El 7 de julio de 1979, Phnom Phen fue de nuevo invadida, pero esta vez por tropas vietnamitas y los mandos huyeron al oeste o buscaron refugio en Thailandia. En un giro surrealista, el Khmer Rojo, en retirada, se alió con sus antiguos enemigos, monárquicos y occidentales, y Estados Unidos llegó a enviar subrepticiamente pertrechos a los milicianos que antes había combatido y que ahora, renunciaban a su ideología comunista para intentar recuperar el control de país. Los rivales se asociaban para combatir a Hun Sen, el nuevo hombre fuerte, antiguo guerrillero que se había sumado a los invasores y que, tras lograr poder, lo ha mantenido 40 años.
La lucha dio paso a conversaciones entre los bandos y en 1991 se firmaron los Acuerdos de Paz de París. «La verdadera pacificación no llegó hasta la muerte de Pol Pot en 1998 cuando la mayoría de los Jémeres Rojos depusieron las armas. En total estamos hablando de 30 años de conflicto continuo», apunta Figaredo.

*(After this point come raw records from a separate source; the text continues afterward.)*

(** * ACC server status monitor: classification, change detection, state

    A shallow embedding of [ACCStatusMonitor] (acc_monitor.py).  Python
    dictionaries with a fixed set of keys are records, [None] is [option],
    the wall clock, the network and the files are explicit inputs, and the
    [datetime]/float library calls are parameters of the development. *)

From Stdlib Require Import ZArith QArith List String Ascii Bool Lia DecimalString.
Import ListNotations.
Open Scope string_scope.
Open Scope Z_scope.

(** ** Python values used by the monitor *)

(** A number that is either a Python [int] or a Python [float].  The data
    age is the int [0] or [999] on two paths and a float on the third; a
    float is carried as the rational it denotes. *)
Inductive pynum : Type :=
| PyInt (z : Z)
| PyFloat (q : Q).

(** [x > n] for a number [x] and an int [n]: Python compares an int and a
    float by exact value. *)
Definition num_gt (x : pynum) (n : Z) : bool :=
  match x with
  | PyInt z => n <? z
  | PyFloat q => negb (Qle_bool q (inject_Z n))
  end.

(** [o == z] where [o] is [None] or an int. *)
Definition py_eq (o : option Z) (z : Z) : bool :=
  match o with
  | Some v => v =? z
  | None => false
  end.

(** [str(z)], as interpolated by an f-string. *)
Definition str_of_int (z : Z) : string := NilZero.string_of_int (Z.to_int z).

(** [s.replace('Z', '+00:00')]. *)
Fixpoint replace_Z (s : string) : string :=
  match s with
  | EmptyString => EmptyString
  | String c r =>
      if Ascii.eqb c "Z"%char then "+00:00" ++ replace_Z r
      else String c (replace_Z r)
  end.

(** [str.isspace] on one ASCII character. *)
Definition is_space (c : ascii) : bool :=
  let n := nat_of_ascii c in
  ((9 <=? n)%nat && (n <=? 13)%nat) || ((28 <=? n)%nat && (n <=? 32)%nat).

Fixpoint lstrip (s : string) : string :=
  match s with
  | EmptyString => EmptyString
  | String c r => if is_space c then lstrip r else s
  end.

Fixpoint rstrip (s : string) : string :=
  match s with
  | EmptyString => EmptyString
  | String c r =>
      let r' := rstrip r in
      if is_space c && String.eqb r' EmptyString then EmptyString
      else String c r'
  end.

(** [s.strip()]. *)
Definition strip (s : string) : string := rstrip (lstrip s).

Definition lower_ascii (c : ascii) : ascii :=
  let n := nat_of_ascii c in
  if ((65 <=? n)%nat && (n <=? 90)%nat)%bool then ascii_of_nat (n + 32) else c.

(** [s.lower()], on ASCII letters. *)
Fixpoint lower (s : string) : string :=
  match s with
  | EmptyString => EmptyString
  | String c r => String (lower_ascii c) (lower r)
  end.

(** [history[-n:]]: the whole list when it has at most [n] elements, its
    last [n] elements otherwise. *)
Definition slice_last {A : Type} (n : nat) (l : list A) : list A :=
  skipn (List.length l - n) l.

(** ** Configuration *)

(** [self.config]: the thresholds and the webhook.  The URL, time-out and
    user agent of the fetcher are not read by any decision and are left
    out. *)
Record Config : Type := {
  max_acceptable_ping : Z;
  min_servers_expected : Z;
  max_data_age_minutes : Z;
  warning_ping : Z;
  warning_servers : Z;
  discord_webhook : option string
}.

(** [__init__], given [os.getenv('DISCORD_WEBHOOK_URL')]. *)
Definition init (webhook_env : option string) : Config := {|
  max_acceptable_ping := 150;
  min_servers_expected := 1000;
  max_data_age_minutes := 15;
  warning_ping := 100;
  warning_servers := 1200;
  discord_webhook := webhook_env
|}.

(** The same configuration with other warning thresholds. *)
Definition with_warnings (cfg : Config) (wp ws : Z) : Config := {|
  max_acceptable_ping := max_acceptable_ping cfg;
  min_servers_expected := min_servers_expected cfg;
  max_data_age_minutes := max_data_age_minutes cfg;
  warning_ping := wp;
  warning_servers := ws;
  discord_webhook := discord_webhook cfg
|}.

(** ** Readings *)

(** The dictionary returned by [fetch_api_data], read through [.get]:
    [None] stands for a key that is absent (for [status], [ping], [date]
    and [down_since] also for a JSON [null], which [.get] does not
    distinguish).  The API gives [servers] and [players] as ints. *)
Record ApiData : Type := {
  d_success : bool;
  d_error : option string;
  d_status : option Z;
  d_ping : option Z;
  d_servers : option Z;
  d_players : option Z;
  d_date : option string;
  d_down_since : option string;
  d_request_time : option Q
}.

(** The JSON object of a 200 response. *)
Record Payload : Type := {
  p_status : option Z;
  p_ping : option Z;
  p_servers : option Z;
  p_players : option Z;
  p_date : option string;
  p_down_since : option string
}.

(** What [requests.get] and [response.json()] do in one run. *)
Inductive FetchOutcome : Type :=
| Responded (code : Z) (reason : string) (body : option Payload) (elapsed : Q)
| TimedOut
| ConnectionFailed
| Raised (msg : string).

(** [create_api_error]. *)
Definition create_api_error (reason : string) : ApiData := {|
  d_success := false;
  d_error := Some reason;
  d_status := None;
  d_ping := None;
  d_servers := None;
  d_players := None;
  d_date := None;
  d_down_since := None;
  d_request_time := None
|}.

(** [fetch_api_data]. *)
Definition fetch_api_data (o : FetchOutcome) : ApiData :=
  match o with
  | Responded code reason body elapsed =>
      if negb (code =? 200) then
        {| d_success := false;
           d_error := Some ("API HTTP " ++ str_of_int code ++ " - " ++ reason);
           d_status := None; d_ping := None; d_servers := None;
           d_players := None; d_date := None; d_down_since := None;
           d_request_time := None |}
      else
        match body with
        | Some p =>
            {| d_success := true;
               d_error := None;
               d_status := p_status p; d_ping := p_ping p;
               d_servers := p_servers p; d_players := p_players p;
               d_date := p_date p; d_down_since := p_down_since p;
               d_request_time := Some elapsed |}
        | None => create_api_error "API response is not valid JSON"
        end
  | TimedOut => create_api_error "API timeout"
  | ConnectionFailed => create_api_error "API connection error"
  | Raised msg => create_api_error ("Unexpected error: " ++ msg)
  end.

(** ** Analyses *)

Inductive Status : Type := UP | DEGRADED | DOWN | UNKNOWN | API_ERROR.

(** The string a status is in the program. *)
Definition label (s : Status) : string :=
  match s with
  | UP => "UP"
  | DEGRADED => "DEGRADED"
  | DOWN => "DOWN"
  | UNKNOWN => "UNKNOWN"
  | API_ERROR => "API_ERROR"
  end.

(** The keys of the analysis dictionary before [status] and [issues] are
    added; [determine_overall_status] and [identify_issues] read these. *)
Record Metrics : Type := {
  timestamp : string;
  api_status : option Z;
  ping_ms : option Z;
  servers_count : Z;
  players_count : Z;
  data_age_minutes : pynum;
  down_since : option string;
  api_response_time : Q
}.

(** The two shapes of dictionary [analyze_acc_status] returns: source
    'api_error' with keys status, reason, timestamp; source 'acc_api' with
    the metrics, status and issues. *)
Inductive Analysis : Type :=
| ErrorAnalysis (reason : string) (stamp : string)
| AccAnalysis (m : Metrics) (st : Status) (issues : list string).

(** [analysis['status']]. *)
Definition status_of (a : Analysis) : Status :=
  match a with
  | ErrorAnalysis _ _ => API_ERROR
  | AccAnalysis _ st _ => st
  end.

(** The [issues] key, [None] when the dictionary has none. *)
Definition issues_key (a : Analysis) : option (list string) :=
  match a with
  | ErrorAnalysis _ _ => None
  | AccAnalysis _ _ l => Some l
  end.

(** [analysis.get('issues', [])]. *)
Definition get_issues (a : Analysis) : list string :=
  match issues_key a with
  | Some l => l
  | None => []
  end.

(** The [reason] key. *)
Definition reason_key (a : Analysis) : option string :=
  match a with
  | ErrorAnalysis r _ => Some r
  | AccAnalysis _ _ _ => None
  end.

(** ** The clock *)

(** The two readings of the wall clock in one classification:
    [datetime.now().strftime(..)] and [datetime.now(timezone.utc)], the
    latter as microseconds since the epoch. *)
Record Clock : Type := {
  now_stamp : string;
  utc_now : Z
}.

(** Python truth value of [None] or an int. *)
Definition truthy_int (o : option Z) : bool :=
  match o with
  | Some v => negb (v =? 0)
  | None => false
  end.

(** Python truth value of [None] or a string. *)
Definition truthy_str (o : option string) : bool :=
  match o with
  | Some s => negb (String.eqb s EmptyString)
  | None => false
  end.

(** Membership in a list of strings, [x in [..]]. *)
Definition str_in (x : string) (l : list string) : bool :=
  existsb (String.eqb x) l.

(** ** A reference datetime library

    An instance of the library calls the classifier is parametric in, used
    to run it on concrete readings: ISO-8601 strings of the form
    YYYY-MM-DDTHH:MM:SS[.fff[fff]](+|-)HH:MM, exact division, and rounding
    to the nearest tenth with ties to even. *)
Module RefDatetime.

Definition digit (c : ascii) : option Z :=
  let n := nat_of_ascii c in
  if ((48 <=? n)%nat && (n <=? 57)%nat)%bool then Some (Z.of_nat (n - 48)) else None.

(** Read exactly [k] decimal digits. *)
Fixpoint digits (k : nat) (acc : Z) (s : string) : option (Z * string) :=
  match k with
  | O => Some (acc, s)
  | S k' =>
      match s with
      | String c r =>
          match digit c with
          | Some d => digits k' (10 * acc + d) r
          | None => None
          end
      | EmptyString => None
      end
  end.

(** Read the character [c]. *)
Definition expect (c : ascii) (s : string) : option string :=
  match s with
  | String c' r => if Ascii.eqb c c' then Some r else None
  | EmptyString => None
  end.

Definition is_leap (y : Z) : bool :=
  ((y mod 4 =? 0) && (negb (y mod 100 =? 0) || (y mod 400 =? 0)))%bool.

Definition days_in_month (y m : Z) : Z :=
  if m =? 2 then (if is_leap y then 29 else 28)
  else if ((m =? 4) || (m =? 6) || (m =? 9) || (m =? 11))%bool then 30
  else 31.

(** Days from 1970-01-01 to the given civil date. *)
Definition days_from_civil (y m d : Z) : Z :=
  let y' := if m <=? 2 then y - 1 else y in
  let era := y' / 400 in
  let yoe := y' - era * 400 in
  let doy := (153 * (if 2 <? m then m - 3 else m + 9) + 2) / 5 + d - 1 in
  let doe := yoe * 365 + yoe / 4 - yoe / 100 + doy in
  era * 146097 + doe - 719468.

Definition bind {A B : Type} (o : option A) (f : A -> option B) : option B :=
  match o with
  | Some a => f a
  | None => None
  end.

Notation "'do' x <- o ; k" := (bind o (fun x => k))
  (at level 10, x name, o at level 100, k at level 200).
Notation "'do' ( x , y ) <- o ; k" := (bind o (fun '(x, y) => k))
  (at level 10, x name, y name, o at level 100, k at level 200).

(** The fraction of a second, in microseconds, and the rest of the string. *)
Definition fraction (s : string) : option (Z * string) :=
  match s with
  | String "."%char r =>
      match digits 6 0 r with
      | Some (us, r') => Some (us, r')
      | None => do (ms, r') <- digits 3 0 r; Some (ms * 1000, r')
      end
  | _ => Some (0, s)
  end.

(** The UTC offset in seconds; a string that ends here is a naive time. *)
Definition offset (s : string) : option Z :=
  match s with
  | String sign r =>
      do sgn <- (if Ascii.eqb sign "+"%char then Some 1
                 else if Ascii.eqb sign "-"%char then Some (-1) else None);
      do (hh, r) <- digits 2 0 r;
      do r <- expect ":"%char r;
      do (mm, r) <- digits 2 0 r;
      if (String.eqb r EmptyString && (hh <? 24) && (mm <? 60))%bool
      then Some (sgn * (hh * 3600 + mm * 60)) else None
  | EmptyString => None
  end.

Definition fromisoformat (s : string) : option Z :=
  do (y, s) <- digits 4 0 s;
  do s <- expect "-"%char s;
  do (m, s) <- digits 2 0 s;
  do s <- expect "-"%char s;
  do (d, s) <- digits 2 0 s;
  do s <- expect "T"%char s;
  do (hh, s) <- digits 2 0 s;
  do s <- expect ":"%char s;
  do (mi, s) <- digits 2 0 s;
  do s <- expect ":"%char s;
  do (ss, s) <- digits 2 0 s;
  do (us, s) <- fraction s;
  do off <- offset s;
  if ((1 <=? y) && (1 <=? m) && (m <=? 12) && (1 <=? d)
      && (d <=? days_in_month y m) && (hh <? 24) && (mi <? 60) && (ss <? 60))%bool
  then Some ((days_from_civil y m d * 86400 + hh * 3600 + mi * 60 + ss - off)
             * 1000000 + us)
  else None.

Definition total_minutes (us : Z) : Q := us # 60000000.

El fin de la contienda supuso el descubrimiento de numerosas fosas comunes en un territorio minado. El Tribunal Especial de Camboya procesó a cinco altos dirigentes, pero Pol Pot, el melifluo líder, falleció en la selva antes de ser condenado. Sólo Kieu Shampan, su compañero y sustituto al mando del Khmer Rojo, permanece en la cárcel en cumplimiento de una condena a perpetuidad. Durante su juicio, el único de los miembros vivos del Grupo de París adujo que nunca supo de las atrocidades porque entonces se hallaba recluido trabajando.
El Gobierno actual, dirigido por un hijo de Hun Sen, anunció en enero un proyecto de ley para procesar a cualquier individuo que niegue o apruebe las atrocidades cometidas durante el periodo de la Kampuchea Democrática. Cincuenta años después, el español reconoce que muchos supervivientes llevan consigo profundas cicatrices, físicas y emocionales, pero que en las zonas rurales la gente no es consciente del aniversario. «Sus preocupaciones diarias son muy básicas, acabar con sus deudas, que sus arrozales no se inunden o que sus niños no enfermen y puedan estudiar».
¿Y qué fue de aquellos arrogantes milicianos, a menudo niños soldados, que llevaron a su pueblo al desastre? «He conocido a muchos de ellos porque son discapacitados víctimas de las minas antipersona. Más que líderes, eran soldados que seguían órdenes», arguye. «Hoy en día están integrados en sus comunidades y no queda rencor entre sus vecinos. El pueblo camboyano ha sabido perdonar».